Channel typeBufferSynchronizationBest for
Unbuffered0RendezvousHandshake, precise timing
BufferedN > 0DecoupledProducer-consumer, backpressure
ClosedN/ASignal completionSignaling no more values
NilN/ANever selectedDisabling select cases

Best practices

  • Close channels from the sender, not the receiver: in Go, only the sender should close a channel. Closing from the receiver causes a panic if the sender simultaneously sends. Use a done channel or context.Context for cancellation signals instead of closing from the consumer side.
  • Use select with a done channel for cancellation: long-running goroutines should accept a done or ctx.Done() channel. When the parent wants to cancel, it closes the done channel. The child uses select to either do work or exit when done is closed.
  • Always receive from closed channels correctly: reading from a closed channel returns the zero value of the channel type immediately. Use the comma-ok idiom (v, ok := <-ch) to distinguish between a real zero value and a closed channel.
  • Buffer channels when appropriate: unbuffered channels force strict synchronization, which can serialize your program and negate concurrency benefits. Buffered channels allow the sender to proceed without waiting, improving throughput. Size the buffer to match expected burstiness.
  • Use sync.WaitGroup for goroutine coordination: when launching a fixed number of goroutines, use WaitGroup to block until all complete. Do not count receives from a results channel unless you know the exact expected count — a missed send or extra send deadlocks the program.

Common mistakes

  • Sending on a closed channel: this panics. Always ensure only one goroutine closes the channel, and that no other goroutine sends after the close. Use a sync.Once or a dedicated controller goroutine if multiple senders exist.
  • Goroutine leaks: launching a goroutine that never exits leaks memory. If a goroutine waits on a channel that is never closed and never receives another send, it stays alive forever. Always ensure there is a path to exit — either through channel closure, a done signal, or timeout.
  • Using shared variables with goroutines: closing over a loop variable (for i := 0; i < 10; i++ { go func() { fmt.Println(i) }() }) captures the same variable reference in every closure, causing all goroutines to print the final value. Pass the variable as a parameter to the closure: go func(i int) { ... }(i).
  • Forgetting that channel receive from nil blocks forever: a nil channel never becomes ready for send or receive. If a variable of channel type is declared but not initialized, reading from it blocks forever. Always initialize channels with make(chan T) or assign from a function that returns an initialized channel.

FAQ

Q: Are channels just queues with locking? A: Under the hood, channels use locks and condition variables. But the abstraction they provide — ownership transfer, typed communication, and select-based multiplexing — is higher-level and safer than manual locking. The implementation uses locks; the mental model does not.

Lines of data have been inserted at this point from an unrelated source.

(* ===== verification/Shim.v ===== *)
(** * The blocking call of the public API

    [include/grpcpp/support/status.h], [status_code_enum.h], [client_context.h],
    [channel.h], [impl/client_unary_call.h], [impl/proto_utils.h] and [src/api/channel.cc].

    A blocking call is cut at the one place where it waits for the event thread: it
    either returns, or names the call it waits for and says how it goes on with the
    call's result.  protobuf's [SerializeToString] and [ParseFromString] are parameters.
    The [string_ref] views of received metadata are modelled by the bytes they view. *)

From Stdlib Require Import ZArith Lia.
From Stdlib Require Import Strings.String Strings.Byte.
From stdpp Require Import base numbers list gmap.
From S2P Require Import Prelude GrpcWire StringRef EventThread Http2Session CallState TlsSocket ChannelImpl.

Local Open Scope Z_scope.

(** ** Status *)

Module Grpc.

Inductive StatusCode : Type :=
  | OK | CANCELLED | UNKNOWN | INVALID_ARGUMENT | DEADLINE_EXCEEDED | NOT_FOUND
  | ALREADY_EXISTS | PERMISSION_DENIED | RESOURCE_EXHAUSTED | FAILED_PRECONDITION
  | ABORTED | OUT_OF_RANGE | UNIMPLEMENTED | INTERNAL | UNAVAILABLE | DATA_LOSS
  | UNAUTHENTICATED | DO_NOT_USE.

#[export] Instance ShimCode_eq_decision : EqDecision StatusCode.
Proof. solve_decision. Defined.

(** The enumerators' values. *)
Definition code_value (c : StatusCode) : Z :=
  match c with
  | OK => 0 | CANCELLED => 1 | UNKNOWN => 2 | INVALID_ARGUMENT => 3
  | DEADLINE_EXCEEDED => 4 | NOT_FOUND => 5 | ALREADY_EXISTS => 6
  | PERMISSION_DENIED => 7 | RESOURCE_EXHAUSTED => 8 | FAILED_PRECONDITION => 9
  | ABORTED => 10 | OUT_OF_RANGE => 11 | UNIMPLEMENTED => 12 | INTERNAL => 13
  | UNAVAILABLE => 14 | DATA_LOSS => 15 | UNAUTHENTICATED => 16 | DO_NOT_USE => -1
  end.
Lemma public_channels_verify_peer_witness :
  (∃ pre post, tls_trace SocketWitness.connected = pre ++ TrConnect :: post ∧
               ctx_secure pre ∧ host_checked (bs "example.org") pre) ∧
  target (bs "example.org") (bs "example.org") 443.
Proof.
  destruct (public_channels_verify_peer (TP := TlsProperties.ex_platform) ex_now ex_client (bs "example.org") ex_creds
              no_arguments ex_cfg 4 0 0 SocketWitness.connected) as (H1 & _ & _ & H2).
  - vm_compute. reflexivity.
  - exact SocketWitness.connected_run.
  - split; [|exact H2].
    set (tr := tls_trace SocketWitness.connected) in *.
    assert (H : ∃ pre post, tr = pre ++ TrConnect :: post).
    { exists (take 12 tr), (drop 13 tr). vm_compute. reflexivity. }
    destruct H as (pre & post & H). exists pre, post. split; [exact H|exact (H1 pre post H)].
Defined.

End CreateWitness.
Lemma omap_length ops : (length (omap owed ops) <= length ops)%nat.
Proof.
  induction ops as [|op ops IH]; [done|]. cbn. destruct (owed op); cbn in *; lia.
Qed.

Lemma drain_all es n : (length es < n)%nat → drain n {| shutdown_ := true; queue_ := es |} = (es, Some false).
Proof.
  revert n. induction es as [|e es IH]; intros [|n] Hn; simpl in *; try lia; [done|].
  rewrite IH by lia. done.
Qed.

(** An asynchronous caller always sees its operations complete and its drain loop end:
    whatever operations are started on whatever stubs bound to a queue, in whatever
    order, after [Shutdown] a loop over [Next] yields exactly one event per tagged
    operation, in the order they were started, with [ok] false for all but [Finish], and
    then [false], never a wait; and every [Finish] with a status to fill deposits
    UNIMPLEMENTED. *)
Theorem async_drain_terminates (ops : list StubOp) (n : nat) :
  (length ops < n)%nat →
  let q := foldl (λ q op, (run_stub true op q).1) new_queue ops in
  drain n (Shutdown q) = (omap owed ops, Some false) ∧
  ∀ q op s, (run_stub true op q).2 = Some s → error_code s = UNIMPLEMENTED ∧ ∃ tag, owed op = Some (tag, true).
Proof.
  intros Hn q. split.
  - subst q. rewrite run_stubs_queue. apply drain_all. simpl. eapply Nat.le_lt_trans; [|exact Hn].
    apply omap_length.
  - intros q' op s. unfold run_stub, EnqueueFinish.
    destruct op as [[]|[[]| | | |]|[[]| | | | | | |]|[[]| | | | | | | |]]; simpl; try done;
      destruct status; simpl; intros [= <-]; (split; [done|]); by eexists.
Qed.

End AsyncStubs.

(** ** Witnesses *)

Module QueueWitness.
Import Grpc CompletionQueue AsyncStubs.

(** A thread waits, a tag is enqueued and wakes it, it takes the tag, and the queue is
    shut down. *)
Lemma completion_queue_exactly_once_witness :
  ∃ s, rtc step start s ∧ handed_out s = [(7, true)] ∧ shutdown_ (cq s) = true ∧
       handed_in s = handed_out s ++ queue_ (cq s).
Proof.
  assert (H : ∃ s, rtc step start s ∧ handed_out s = [(7, true)] ∧ shutdown_ (cq s) = true).
  { eexists. split.
    - eapply rtc_l; [apply enter|]. eapply rtc_l; [by eapply sleep|].
      eapply rtc_l; [by apply (enqueue_wake _ 7 true)|]. eapply rtc_l; [by eapply return_|].
      eapply rtc_l; [apply shut_down|]. apply rtc_refl.
    - split; reflexivity. }
  destruct H as (s & H1 & H2 & H3). exists s. split; [exact H1|]. split; [exact H2|]. split; [exact H3|].
  apply (completion_queue_exactly_once s H1).
Defined.

Lemma async_drain_terminates_witness :
  drain 4 (Shutdown (foldl (λ q op, (run_stub true op q).1) new_queue
             [OnReader (r_Create true 1); OnWriter (w_Create false 9); OnReader (r_Finish None 2)])) =
  ([(1, false); (2, true)], Some false).
Proof.
  apply (async_drain_terminates
           [OnReader (r_Create true 1); OnWriter (w_Create false 9); OnReader (r_Finish None 2)] 4).
  simpl. lia.
Defined.

End QueueWitness.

Q: How many goroutines is too many? A: Go routinely handles hundreds of thousands of goroutines. They start with a 2KB stack that grows and shrinks. The scheduler multiplexes goroutines onto OS threads (M:N scheduling). The limit is memory — each goroutine consumes some overhead. If you hit memory limits, use a worker pool with a fixed number of goroutines.

Q: Should I use mutexes or channels? A: Use channels for coordinating and communicating between goroutines. Use mutexes for protecting shared state that must be accessed by multiple goroutines. Go’s proverb is “share memory by communicating, do not communicate by sharing memory.” When in doubt, start with channels.

Q: Can I use CSP patterns in languages other than Go? A: Yes — Rust has tokio::sync::mpsc, JavaScript can use async generators, and languages like Clojure have core.async. The fundamental pattern (message passing between sequential processes) is language-agnostic, though Go’s built-in syntax (go, chan, select) makes it the most ergonomic.